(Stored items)
§ §

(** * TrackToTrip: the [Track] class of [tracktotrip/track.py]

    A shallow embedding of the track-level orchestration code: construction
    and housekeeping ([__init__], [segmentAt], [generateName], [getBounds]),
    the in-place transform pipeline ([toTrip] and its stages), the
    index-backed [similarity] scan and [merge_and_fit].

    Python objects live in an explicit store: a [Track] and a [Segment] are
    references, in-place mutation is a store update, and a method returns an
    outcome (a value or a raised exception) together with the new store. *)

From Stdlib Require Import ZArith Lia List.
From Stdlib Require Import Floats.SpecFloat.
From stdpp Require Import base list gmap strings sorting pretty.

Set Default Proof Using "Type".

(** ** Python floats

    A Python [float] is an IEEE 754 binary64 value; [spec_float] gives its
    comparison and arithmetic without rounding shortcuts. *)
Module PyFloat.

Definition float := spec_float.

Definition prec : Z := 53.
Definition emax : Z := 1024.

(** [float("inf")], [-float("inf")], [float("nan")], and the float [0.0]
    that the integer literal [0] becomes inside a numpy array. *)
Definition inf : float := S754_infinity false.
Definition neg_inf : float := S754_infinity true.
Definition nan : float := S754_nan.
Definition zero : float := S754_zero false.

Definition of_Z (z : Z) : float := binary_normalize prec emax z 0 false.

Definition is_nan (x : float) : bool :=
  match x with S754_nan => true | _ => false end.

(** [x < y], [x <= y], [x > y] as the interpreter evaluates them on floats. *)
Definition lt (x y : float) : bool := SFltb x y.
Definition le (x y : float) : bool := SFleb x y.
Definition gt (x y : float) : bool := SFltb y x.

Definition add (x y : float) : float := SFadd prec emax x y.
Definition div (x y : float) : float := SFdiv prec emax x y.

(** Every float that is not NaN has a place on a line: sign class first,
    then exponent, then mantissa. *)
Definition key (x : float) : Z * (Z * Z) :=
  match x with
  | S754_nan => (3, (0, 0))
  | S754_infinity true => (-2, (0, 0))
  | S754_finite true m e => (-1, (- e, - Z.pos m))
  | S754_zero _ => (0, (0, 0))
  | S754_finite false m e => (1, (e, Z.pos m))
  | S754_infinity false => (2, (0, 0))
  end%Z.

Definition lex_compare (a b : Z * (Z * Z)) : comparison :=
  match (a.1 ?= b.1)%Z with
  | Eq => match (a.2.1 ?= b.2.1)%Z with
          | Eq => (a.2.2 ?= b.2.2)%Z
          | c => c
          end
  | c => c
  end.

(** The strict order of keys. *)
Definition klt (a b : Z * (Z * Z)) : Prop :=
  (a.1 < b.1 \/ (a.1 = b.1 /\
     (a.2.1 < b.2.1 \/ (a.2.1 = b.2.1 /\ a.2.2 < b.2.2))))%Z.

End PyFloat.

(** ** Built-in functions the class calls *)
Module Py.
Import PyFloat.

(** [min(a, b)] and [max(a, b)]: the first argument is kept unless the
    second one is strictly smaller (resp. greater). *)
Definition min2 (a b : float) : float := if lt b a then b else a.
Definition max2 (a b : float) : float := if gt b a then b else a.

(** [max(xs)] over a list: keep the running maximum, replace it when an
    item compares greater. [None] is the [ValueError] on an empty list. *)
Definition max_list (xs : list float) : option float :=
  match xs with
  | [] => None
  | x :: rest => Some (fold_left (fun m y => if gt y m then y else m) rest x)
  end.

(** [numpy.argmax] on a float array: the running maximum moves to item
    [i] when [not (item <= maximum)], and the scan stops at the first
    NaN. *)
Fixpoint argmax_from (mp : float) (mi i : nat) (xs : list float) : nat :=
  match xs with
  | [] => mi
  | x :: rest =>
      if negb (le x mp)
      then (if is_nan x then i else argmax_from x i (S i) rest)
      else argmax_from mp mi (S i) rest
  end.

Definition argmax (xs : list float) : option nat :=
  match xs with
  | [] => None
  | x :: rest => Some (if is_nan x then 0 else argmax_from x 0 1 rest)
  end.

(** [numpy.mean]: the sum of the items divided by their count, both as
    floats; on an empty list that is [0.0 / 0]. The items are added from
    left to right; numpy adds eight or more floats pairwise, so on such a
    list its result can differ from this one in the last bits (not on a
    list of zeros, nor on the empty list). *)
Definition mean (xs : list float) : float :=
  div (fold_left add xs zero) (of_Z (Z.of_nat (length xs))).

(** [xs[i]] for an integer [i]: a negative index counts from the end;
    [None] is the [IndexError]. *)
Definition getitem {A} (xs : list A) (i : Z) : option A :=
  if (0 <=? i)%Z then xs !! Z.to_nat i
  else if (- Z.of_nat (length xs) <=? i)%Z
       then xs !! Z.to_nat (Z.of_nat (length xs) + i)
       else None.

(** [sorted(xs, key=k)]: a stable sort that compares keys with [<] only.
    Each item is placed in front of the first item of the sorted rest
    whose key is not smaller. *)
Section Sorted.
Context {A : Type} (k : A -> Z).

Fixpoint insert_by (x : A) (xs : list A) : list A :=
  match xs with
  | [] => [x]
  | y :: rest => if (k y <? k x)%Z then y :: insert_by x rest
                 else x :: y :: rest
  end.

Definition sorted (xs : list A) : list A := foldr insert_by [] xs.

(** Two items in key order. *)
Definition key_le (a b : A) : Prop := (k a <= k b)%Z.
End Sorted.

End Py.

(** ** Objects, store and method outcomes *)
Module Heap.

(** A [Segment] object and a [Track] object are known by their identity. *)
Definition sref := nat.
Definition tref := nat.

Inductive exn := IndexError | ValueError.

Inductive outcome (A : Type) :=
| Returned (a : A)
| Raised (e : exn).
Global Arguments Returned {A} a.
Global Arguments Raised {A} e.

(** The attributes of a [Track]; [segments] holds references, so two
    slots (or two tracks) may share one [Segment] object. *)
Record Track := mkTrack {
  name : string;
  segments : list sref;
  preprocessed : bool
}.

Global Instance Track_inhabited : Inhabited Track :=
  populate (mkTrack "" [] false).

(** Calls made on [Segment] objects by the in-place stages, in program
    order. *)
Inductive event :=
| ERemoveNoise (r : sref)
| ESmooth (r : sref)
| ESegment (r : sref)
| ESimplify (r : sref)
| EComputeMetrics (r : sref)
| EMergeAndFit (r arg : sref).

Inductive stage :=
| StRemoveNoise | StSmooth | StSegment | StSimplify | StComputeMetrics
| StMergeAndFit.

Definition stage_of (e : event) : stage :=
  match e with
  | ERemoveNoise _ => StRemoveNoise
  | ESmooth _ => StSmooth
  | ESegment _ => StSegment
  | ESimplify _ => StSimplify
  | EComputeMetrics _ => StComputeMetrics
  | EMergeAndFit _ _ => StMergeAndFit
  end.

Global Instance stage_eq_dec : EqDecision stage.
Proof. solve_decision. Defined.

§ §

• REQUIRED WORK
Quote verbatim the line containing "ERemoveNoise _ => StRemoveNoise" and every line after it through the end of the records above.

• WRITTEN REPLY
  | ERemoveNoise _ => StRemoveNoise
  | ESmooth _ => StSmooth
  | ESegment _ => StSegment
  | ESimplify _ => StSimplify
  | EComputeMetrics _ => StComputeMetrics
  | EMergeAndFit _ _ => StMergeAndFit
  end.

Global Instance stage_eq_dec : EqDecision stage.
Proof. solve_decision. Defined.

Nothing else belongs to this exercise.